De entre os mais espectaculares exemplos de baluartes e torres portuguesas contam-se a Borj al-Bahr e a Borj al-Kamra, assim conhecidas hoje. A primeira foi construída entre 1508 e 1516 apontada ao mar e era utilizada para fiscalizar a chegada e partida de navios, com provisões e homens. A segunda, conhecida como "torre de menagem", era a principal torre da praça e marca a medina de Arzila com a sua presença imponente. Construída em 1509 e representada numa famosa ilustração quinhentista de Arzila, a torre tinha uma torre de quatro águas e cubelos nos quatro cantos. Estes elementos dizem respeito ao estilo português de arquitectura militar. Esta torre cumpria uma função já mais cerimonial que militar, transmitindo a imagem de poder. É o que resta da residência do governador da praça, construída sobre o antigo palácio do governador muçulmano.
História posterior
[editar | editar código-fonte]Em 1515 escasseou o gado em Arzila e o seu capitão, D. João Coutinho (filho de D. Vasco Coutinho) levou a cabo um ataque nocturno contra uma aldeia na região de Alcácer-Quibir a que os portugueses chamavam "Tintais". Partiu com 250 cavaleiros e conseguiu capturar o gado da aldeia.
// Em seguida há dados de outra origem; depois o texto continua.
(** * zynaudioplayer: a shallow embedding of the audio-file player library

    The development follows [player.c] of the Zynthian audio player
    (instance registry, control surface, JACK process callback, file
    reader thread) and proves properties of that code.

    Modelling conventions.
    - C integers are [Z]; where the source relies on a fixed width
      ([jack_nframes_t] is 32 bits, [size_t] is 64 bits) the wrap-around is
      written out.
    - [float] and [double] values are exact rationals ([Q]): rounding is
      outside the model.  The gain, which the caller hands in and the
      process callback multiplies into the ports, is a [float] that may be
      infinite or NaN, and so are the samples of the ports and the value
      passed to the notification callback.  Every division of the modelled
      code has a divisor that the source guards against zero.
    - The global array [g_players] is a list of slots; a player pointer is
      the index of the slot that holds the player, [None] is [NULL].
    - What C leaves undefined (reading past [g_players], writing past a
      [char] array, [x % 0], a [double] that does not fit the integer it is
      stored in) is the result [Fault].
    - A JACK ring buffer is the queue of the floats it holds.  A write that
      stores only part of a float leaves the bytes of the ring out of step
      with the floats; a run that does so ends in the result [Torn], which
      records the write.
    - The library is built without [ENABLE_OSC] and [ENABLE_MIDI]; the code
      under these switches is not part of the model.
    - The notification callback [cb_fn] is an output: each call is appended
      to [cb_log].
    - Of [file_thread_fn] the model has the end of the loading step, from the
      converted block [pBufferOut] to the ring buffers; opening, seeking,
      reading and converting the file are the work of libsndfile and
      libsamplerate.  Each function is modelled as one atomic step; where the
      file thread sleeps, the steps of the other threads are a parameter. *)

From Stdlib Require Import ZArith QArith Qabs Lia Ascii String.
From stdpp Require Import base list.
From coqutil Require Import Datatypes.RecordSetters.
Import TriangleBracketNotations.

Open Scope Z_scope.

#[global] Arguments constant {E} newValue _ /.
#[global] Arguments apply_update {R E} !u !_ /.

(** ** Constants and enumerations *)

(** [#define MAX_PLAYERS 16] *)
Definition MAX_PLAYERS : Z := 16.

(** [SRC_LINEAR] of libsamplerate's converter enumeration. *)
Definition SRC_LINEAR : Z := 4.

Inductive playState := STOPPED | STARTING | PLAYING | STOPPING.

Inductive seekState := IDLE | SEEKING | LOADING | LOOPING.

Definition playState_code (s : playState) : Z :=
  match s with STOPPED => 0 | STARTING => 1 | PLAYING => 2 | STOPPING => 3 end.

#[global] Instance playState_eq_dec : EqDecision playState.
Proof. solve_decision. Defined.

#[global] Instance seekState_eq_dec : EqDecision seekState.
Proof. solve_decision. Defined.

(** Modelled from the spec: the notification kinds of [player.h], which is
    not among the sources.  The spec lists the event kinds Transport,
    Position, Gain, Loop, TrackA, TrackB, Quality and Debug; [NOTIFY_ALL] is
    the selector the source passes to notify every kind. *)
Inductive notify :=
  | NOTIFY_ALL | NOTIFY_TRANSPORT | NOTIFY_POSITION | NOTIFY_GAIN
  | NOTIFY_LOOP | NOTIFY_TRACK_A | NOTIFY_TRACK_B | NOTIFY_QUALITY
  | NOTIFY_DEBUG.

#[global] Instance notify_eq_dec : EqDecision notify.
Proof. solve_decision. Defined.

(** ** Floating point helpers *)

Definition Qltb (x y : Q) : bool := negb (Qle_bool y x).

(** A [float] that need not be a number: an exact rational, plus or minus
    infinity, or NaN.  Arithmetic with NaN gives NaN, and so do
    [0 * infinity] and [infinity - infinity]; every comparison with NaN is
    false. *)
Inductive float :=
  | Num (q : Q)
  | Inf (negative : bool)
  | NaN.

#[global] Coercion Num : Q >-> float.

Definition fmul (x y : float) : float :=
  match x, y with
  | Num a, Num b => Num (a * b)
  | Inf s, Inf t => Inf (xorb s t)
  | Inf s, Num b | Num b, Inf s =>
      if Qeq_bool b 0 then NaN else Inf (xorb s (Qltb b 0))
  | _, _ => NaN
  end.

Definition fsub (x y : float) : float :=
  match x, y with
  | Num a, Num b => Num (a - b)
  | Inf s, Num _ => Inf s
  | Num _, Inf t => Inf (negb t)
  | Inf s, Inf t => if Bool.eqb s t then NaN else Inf s
  | _, _ => NaN
  end.

Definition fabs (x : float) : float :=
  match x with
  | Num a => Num (Qabs a)
  | Inf _ => Inf false
  | NaN => NaN
  end.

(** [x < y] and [x >= y] *)
Definition flt (x y : float) : bool :=
  match x, y with
  | Num a, Num b => Qltb a b
  | Inf s, Num _ => s
  | Num _, Inf t => negb t
  | Inf s, Inf t => s && negb t
  | _, _ => false
  end.

Definition fge (x y : float) : bool :=
  match x, y with
  | Num a, Num b => Qle_bool b a
  | NaN, _ | _, NaN => false
  | _, _ => negb (flt x y)
  end.

(** Truncation toward zero, the value of a conversion from [double] to an
    integer type. *)
Definition Qtruncate (x : Q) : Z := Z.quot (Qnum x) (Zpos (Qden x)).

(** ** The JACK ring buffer

    [jack_ringbuffer_t] belongs to the JACK library.  The model keeps the
    queue of floats and the usable size in bytes; all counts of the
    interface are bytes, as in the library.  The library rounds the size
    asked for up to a power of two and keeps one byte free, so that a ring
    buffer created with [sz] bytes takes [2 ^ k - 1] bytes.  The source
    reads whole floats and writes one float at a time; a write that finds
    room for part of the float only stores that part, which the model
    reports without a buffer to go on with. *)

Definition sizeof_float : Z := 4.

Record jack_ringbuffer := {
  rb_buf : list Q;
  rb_size : Z
}.

#[global] Instance upd_rb_buf : Setter rb_buf := ltac:(setter jack_ringbuffer (list Q) rb_buf).
#[global] Arguments upd_rb_buf _ !_ /.

Definition jack_ringbuffer_read_space (rb : jack_ringbuffer) : Z :=
  sizeof_float * Z.of_nat (length (rb_buf rb)).

Definition jack_ringbuffer_write_space (rb : jack_ringbuffer) : Z :=
  Z.max 0 (rb_size rb - jack_ringbuffer_read_space rb).

Definition jack_ringbuffer_reset (rb : jack_ringbuffer) : jack_ringbuffer :=
  rb <| rb_buf := [] |>.

(** [for (power_of_two = 1; 1 << power_of_two < sz; power_of_two++);] *)
Fixpoint for_power_of_two (fuel : nat) (power_of_two sz : Z) : Z :=
  match fuel with
  | O => power_of_two
  | S fuel' => if 2 ^ power_of_two <? sz
               then for_power_of_two fuel' (power_of_two + 1) sz
               else power_of_two
  end.

(** [jack_ringbuffer_create sz]: an empty buffer of [1 << power_of_two]
    bytes, of which all but one can be filled. *)
Definition jack_ringbuffer_create (sz : Z) : jack_ringbuffer :=
  let power_of_two := for_power_of_two 64 1 sz in
  {| rb_buf := []; rb_size := 2 ^ power_of_two - 1 |}.

(** [jack_ringbuffer_read rb dest cnt]: the bytes read, the floats handed
    to [dest], and the buffer afterwards. *)
Definition jack_ringbuffer_read (rb : jack_ringbuffer) (cnt : Z)
  : Z * list Q * jack_ringbuffer :=
  let n := Z.min cnt (jack_ringbuffer_read_space rb) in
  let k := Z.to_nat (n / sizeof_float) in
  (n, take k (rb_buf rb), rb <| rb_buf := drop k (rb_buf rb) |>).

(** [jack_ringbuffer_write rb src cnt] with [src] the address of one float:
    the bytes written and the buffer afterwards.  With all bytes of the
    float written the float is queued; with no byte written the buffer is
    as it was; with some bytes of the float written there is no queue of
    floats to describe the buffer. *)
Definition jack_ringbuffer_write (rb : jack_ringbuffer) (src : Q) (cnt : Z)
  : Z * option jack_ringbuffer :=
  let n := Z.min cnt (jack_ringbuffer_write_space rb) in
  if n =? sizeof_float then (n, Some (rb <| rb_buf := rb_buf rb ++ [src] |>))
  else if n =? 0 then (n, Some rb)
  else (n, None).

(** ** Player instances *)

Module sf.
(** [SF_INFO] of libsndfile. *)
Record info := {
  frames : Z;
  samplerate : Z;
  channels : Z;
  format : Z
}.
End sf.

(** [struct AUDIO_PLAYER].  The JACK port handles are the arguments of the
    process callback and the thread id plays no role in the model; pointers
    that the code only tests against [NULL] are integers, 0 being [NULL]. *)
Record AUDIO_PLAYER := {
  handle : Z;
  jack_client : Z;
  file_open : Z;
  file_read_status : seekState;
  play_state : playState;
  loop : Z;
  gain : float;
  track_a : Z;
  track_b : Z;
  buffer_size : Z;
  buffer_count : Z;
  src_quality : Z;
  last_play_state : Z;
  last_loop : Z;
  last_position : Q;
  last_gain : float;
  last_track_a : Z;
  last_track_b : Z;
  last_buffer_size : Z;
  last_buffer_count : Z;
  last_src_quality : Z;
  sf_info : sf.info;
  ringbuffer_a : jack_ringbuffer;
  ringbuffer_b : jack_ringbuffer;
  play_pos_frames : Z;
  frames : Z;
  filename : string;
  last_note_played : Z;
  src_ratio : Q;
  src_ratio_inv : Q;
  pitch_shift : Z;
  pitch_bend : Z;
  cb_object : Z;
  cb_fn : Z
}.

(** The assignments [pPlayer->field = value] of the source, one updater per
    assigned field, for the notation [p <| field := value |>]. *)
#[global] Instance upd_play_state : Setter play_state := ltac:(setter AUDIO_PLAYER playState play_state).
#[global] Instance upd_file_read_status : Setter file_read_status := ltac:(setter AUDIO_PLAYER seekState file_read_status).
#[global] Instance upd_loop : Setter loop := ltac:(setter AUDIO_PLAYER Z loop).
#[global] Instance upd_gain : Setter gain := ltac:(setter AUDIO_PLAYER float gain).
#[global] Instance upd_track_a : Setter track_a := ltac:(setter AUDIO_PLAYER Z track_a).
#[global] Instance upd_track_b : Setter track_b := ltac:(setter AUDIO_PLAYER Z track_b).
#[global] Instance upd_buffer_size : Setter buffer_size := ltac:(setter AUDIO_PLAYER Z buffer_size).
#[global] Instance upd_buffer_count : Setter buffer_count := ltac:(setter AUDIO_PLAYER Z buffer_count).
#[global] Instance upd_src_quality : Setter src_quality := ltac:(setter AUDIO_PLAYER Z src_quality).
#[global] Instance upd_last_play_state : Setter last_play_state := ltac:(setter AUDIO_PLAYER Z last_play_state).
#[global] Instance upd_last_loop : Setter last_loop := ltac:(setter AUDIO_PLAYER Z last_loop).
#[global] Instance upd_last_position : Setter last_position := ltac:(setter AUDIO_PLAYER Q last_position).
#[global] Instance upd_last_gain : Setter last_gain := ltac:(setter AUDIO_PLAYER float last_gain).
#[global] Instance upd_last_track_a : Setter last_track_a := ltac:(setter AUDIO_PLAYER Z last_track_a).
#[global] Instance upd_last_track_b : Setter last_track_b := ltac:(setter AUDIO_PLAYER Z last_track_b).
#[global] Instance upd_last_src_quality : Setter last_src_quality := ltac:(setter AUDIO_PLAYER Z last_src_quality).
#[global] Instance upd_ringbuffer_a : Setter ringbuffer_a := ltac:(setter AUDIO_PLAYER jack_ringbuffer ringbuffer_a).
#[global] Instance upd_ringbuffer_b : Setter ringbuffer_b := ltac:(setter AUDIO_PLAYER jack_ringbuffer ringbuffer_b).
#[global] Instance upd_play_pos_frames : Setter play_pos_frames := ltac:(setter AUDIO_PLAYER Z play_pos_frames).
#[global] Instance upd_last_note_played : Setter last_note_played := ltac:(setter AUDIO_PLAYER Z last_note_played).
#[global] Instance upd_pitch_shift : Setter pitch_shift := ltac:(setter AUDIO_PLAYER Z pitch_shift).
#[global] Instance upd_pitch_bend : Setter pitch_bend := ltac:(setter AUDIO_PLAYER Z pitch_bend).
#[global] Arguments upd_play_state _ !_ /.
#[global] Arguments upd_file_read_status _ !_ /.
#[global] Arguments upd_loop _ !_ /.
#[global] Arguments upd_gain _ !_ /.
#[global] Arguments upd_track_a _ !_ /.
#[global] Arguments upd_track_b _ !_ /.
#[global] Arguments upd_buffer_size _ !_ /.
#[global] Arguments upd_buffer_count _ !_ /.
#[global] Arguments upd_src_quality _ !_ /.
#[global] Arguments upd_last_play_state _ !_ /.
#[global] Arguments upd_last_loop _ !_ /.
#[global] Arguments upd_last_position _ !_ /.
#[global] Arguments upd_last_gain _ !_ /.
#[global] Arguments upd_last_track_a _ !_ /.
#[global] Arguments upd_last_track_b _ !_ /.
#[global] Arguments upd_last_src_quality _ !_ /.
#[global] Arguments upd_ringbuffer_a _ !_ /.
#[global] Arguments upd_ringbuffer_b _ !_ /.
#[global] Arguments upd_play_pos_frames _ !_ /.
#[global] Arguments upd_last_note_played _ !_ /.
#[global] Arguments upd_pitch_shift _ !_ /.
#[global] Arguments upd_pitch_bend _ !_ /.

(** The global variables, and the calls made to notification callbacks. *)
Record world := {
  g_players : list (option AUDIO_PLAYER);
  g_samplerate : Z;
  g_debug : Z;
  g_last_debug : Z;
  cb_log : list (Z * notify * float)
}.

#[global] Instance upd_g_players : Setter g_players :=
  ltac:(setter world (list (option AUDIO_PLAYER)) g_players).
#[global] Instance upd_g_last_debug : Setter g_last_debug := ltac:(setter world Z g_last_debug).
#[global] Instance upd_cb_log : Setter cb_log :=
  ltac:(setter world (list (Z * notify * float)) cb_log).
#[global] Arguments upd_g_players _ !_ /.
#[global] Arguments upd_g_last_debug _ !_ /.
#[global] Arguments upd_cb_log _ !_ /.

(** A pointer to a player: the slot that holds it, or [NULL]. *)
Definition player_ptr := option nat.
No caminho de regresso constataram que os rios secos haviam transbordado com as fortes chuvas e alagado as pontes e as margens.[14] Porém, como a guarnição de Alcácer-Quibir presumiu que os portugueses não se atreveriam a tanto sem o apoio da guarnição de Tânger, não os perseguiram e pôde D. João Coutinho regressar à fortaleza em segurança com os seus homens.[15]
O rei D. Manuel abriu uma feitoria em Arzila e criou também uma armada de guarda-costas chamada "armada do estreito", encarregue de patrulhar aquelas águas e defender os navios mercantes de ataques piratas. A feitoria foi provida de tecidos, sedas, chapéus, lacre, bordados, pedras semi-preciosas e especiarias muito procuradas por mercadores judeus e marroquinos. Ficou como seu feitor Francisco Ribeiro, Tomé Pires como escrivão, João Queimado como provedor e foi aberto também uma sucursal em Fez, cujo feitor era Francisco Gonçalves.[16] Passados alguns anos a cidade tornou-se um importante e estratégico centro comercial no comércio trans-sahariano do ouro.
Houve grande fome em Marrocos em 1521 e escassearam os víveres em Arzila, se bem que uma grande abundância de escravos, muitos vendidos pela família. O capitão D. João Coutinho atacou a região de Alcácer Quibir e, apesar de perseguido pelo alcaide daquela povoação, logrou regressar à fortaleza com 48 cativos e 2000 animais, ficando assim suprimidas as faltas em Arzila.[17]
No ano seguinte alastrou a peste à cidade.[18] O capitão, D. João Coutinho, tomara certas medidas para evitar o alastramento da doença à cidade, tais como impedir a entrada de caravanas, proibir as razias, prendendo todas as pessoas que desafiassem estas regras e obrigava as pessoas a lavar as suas roupas, não obstante a peste rebentou a 12 de Janeiro. Em Fevereiro o capitão evacuou a sua família e 500 pessoas para Tavira numa caravela.[18] No pico da peste, em Março morreram 20 a 25 pessoas ao dia, até ter cessado a 24 de Junho, dia de São João.[18] O capitão organizou uma festa com os habitantes que restavam e os evacuados regressaram nesse ano em Setembro.[18]
O capitão D. João Coutinho partiu para Portugal em Abril de 1523 para comparecer no funeral do seu pai, o anterior capitão de Arzila D. Vasco Coutinho, e deixou para trás D. Manuel de Meneses a substituí-lo.[19] D. Manuel de Meneses porém, morreu em combate pouco depois de assumir o posto.[19] Temendo pela segurança da fortaleza, o alcaide-mor de Castro-Marim e o anadel-mor dos besteiros Garcia de Melo fizeram-se à vela para Arzila com 600 homens, entre os quais se contavam voluntários portugueses e castelhanos.[19] Garcia de Melo era homem impopular e os residentes elegeram o contador Fernão Caldeira como capitão interino enquanto D. João Coutinho não regressava.[19]
Em Arzila nasceu também Mulei Amede, que começara por combater os portugueses, desertou para o seu lado e serviu-os na Índia Portuguesa e no extremo-oriente.
O sultão de Fez Abu al-Abbas Ahmad ibn Muhammad tentou cercar Arzila em 1529 mas debalde, porém em quatro dias destruiu as culturas em torno da cidade. O capitão António da Silveira incendiou as culturas na região de Alcácer Quibir em resposta entre Maio e Junho e como as condições climatéricas eram secas mas soprava vento forte o incêndio causou grandes estragos.[20] D. João Coutinho tomou o lugar do Silveira em Outubro daquele ano.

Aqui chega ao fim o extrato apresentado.